Characteristic of Finite Ring with No Zero Divisors/Proof 2
Theorem
Let $\struct {R, +, \circ}$ be a finite ring with unity with no proper zero divisors whose zero is $0_R$ and whose unity is $1_R$.
Let $n \ne 0$ be the characteristic of $R$.
Then:
- $(1): \quad n$ must be a prime number
- $(2): \quad n$ is the order of all non-zero elements in $\struct {R, +}$.
It follows that $\struct {R, +} \cong C_n$, where $C_n$ is the cyclic group of order $n$.
Proof
Suppose $\Char R = n$ where $n$ is composite.
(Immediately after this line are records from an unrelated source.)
Lemma grows_items {A} limit (w : A -> Walk) first l : Forall (fun x => grows (w x)) l -> grows (over_items limit w first l).
Proof. intros Hl. revert first. induction Hl as [|x l Hx _ IH]; intros first; [grow|]. rewrite over_items_cons. grow. Qed.

Definition grows_field (x : field) : Prop := match x with printed w => grows w | _ => True end.
Lemma grows_fields {A} limit (w : A -> field) emitted l :
  Forall (fun kv => grows_field (w (snd kv))) l -> grows (over_fields limit w emitted l).
Proof.
  intros Hl. revert emitted. induction Hl as [|[key x] l Hx _ IH]; intros emitted; [grow|]. rewrite over_fields_cons.
  cbn [snd] in Hx. destruct (w x); cbn [grows_field] in Hx; [apply IH | grow |]. unfold charge_field. grow.
Qed.

(** What is known of a value is known of what its [toJSON] returns. *)
Definition returned_of (v : value) : option value :=
  match v with VArray _ _ (Method r) | VObject _ (Method r) | VProxy r => r | _ => None end.
Lemma prepare_cases {A} (P : A -> Prop) throws date own returned v :
  P throws -> (forall iso, P (date iso)) -> P (own v) -> (forall r, returned_of v = Some r -> P (returned r)) ->
  P (prepare throws date own returned v).
Proof.
  intros Ht Hd Ho Hr. destruct v as [| |b|n|s|n| | | |[w|]|iso|s|l|l|n|k l|items extra [|[r|]]|fields [|[r|]]];
    cbn [prepare]; first [done | apply Hd | by apply Hr].
Qed.

Definition walk_grows limit (v : value) : Prop := forall a, grows (walkPrepared limit v a).
Lemma walk_grows_all limit v : walk_grows limit v /\ (forall r, returned_of v = Some r -> walk_grows limit r).
Proof.
  revert v. apply (value_induction (fun v => walk_grows limit v /\ (forall r, returned_of v = Some r -> walk_grows limit r))).
  - intros v. destruct v as [| |b|n|s|n| | | |[w|]|iso|s|l|l|n|k l|items extra m|fields m]; try done; (split; [|done]);
      intros a; cbn [walkPrepared]; try grow; try (destruct a; grow).
    apply grows_then; [|grow]. apply grows_then; [grow|]. apply grows_fields. apply Forall_forall. intros kv _. cbn [grows_field]. grow.
  - intros w [Hw _]. split; [exact Hw|]. by intros r [= <-].
  - split; [intros a; cbn [walkPrepared]; grow | done].
  - split; [intros a; cbn [walkPrepared]; grow | done].
  - intros items extra m Hi _ Hm. split.
    + intros a. cbn [walkPrepared]. apply grows_then; [|grow]. apply grows_then; [grow|]. apply grows_items.
      apply (Forall_impl _ _ _ Hi). intros [x| |[x|]] Hx; cbn [read_slot slot_all] in *; try grow;
        (destruct Hx as [Hx Hx']; apply prepare_cases; [grow | intros; grow | apply Hx | intros r Hr; by apply (Hx' r)]).
    + intros r Hr. destruct m as [|[r'|]]; [done| |done]. cbn in Hr. injection Hr as <-. exact (proj1 Hm).
  - intros fields m Hf Hm. split.
    + intros a. cbn [walkPrepared]. apply grows_then; [|grow]. apply grows_then; [grow|]. apply grows_fields.
      apply (Forall_impl _ _ _ Hf). intros [key [x| |[x|]]] Hx; cbn [read_slot slot_all snd] in *; try done;
        (destruct Hx as [Hx Hx']; apply prepare_cases; [done | intros; cbn; grow | destruct x; cbn [grows_field]; try done; apply Hx
                              | intros r Hr; destruct (omitted r); cbn [grows_field]; [done | by apply (Hx' r)]]).
    + intros r Hr. destruct m as [|[r'|]]; [done| |done]. cbn in Hr. injection Hr as <-. exact (proj1 Hm).
Qed.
Let $n = r s$, where $r, s \in \Z, r > 1, s > 1$.
First note that:
\(\ds \paren {r \cdot 1_R} \circ \paren {s \cdot 1_R}\) | \(=\) | \(\ds \paren {r s} \paren {1_R \circ 1_R}\) | Integral Multiple of Ring Element | |||||||||||
\(\ds \) | \(=\) | \(\ds \paren {r s} 1_R\) |
Then:
\(\ds \paren {r \cdot 1_R} \circ \paren {s \cdot 1_R}\) | \(=\) | \(\ds n \cdot 1_R\) | ||||||||||||
\(\ds \) | \(=\) | \(\ds 0_R\) | ||||||||||||
\(\ds \leadsto \ \ \) | \(\ds r \cdot 1_R = 0_R\) | \(\lor\) | \(\ds s \cdot 1_R = 0_R\) |
as $R$ has no proper zero divisors.
But both $r$ and $s$ are less than $n$ which contradicting the minimality of $n$.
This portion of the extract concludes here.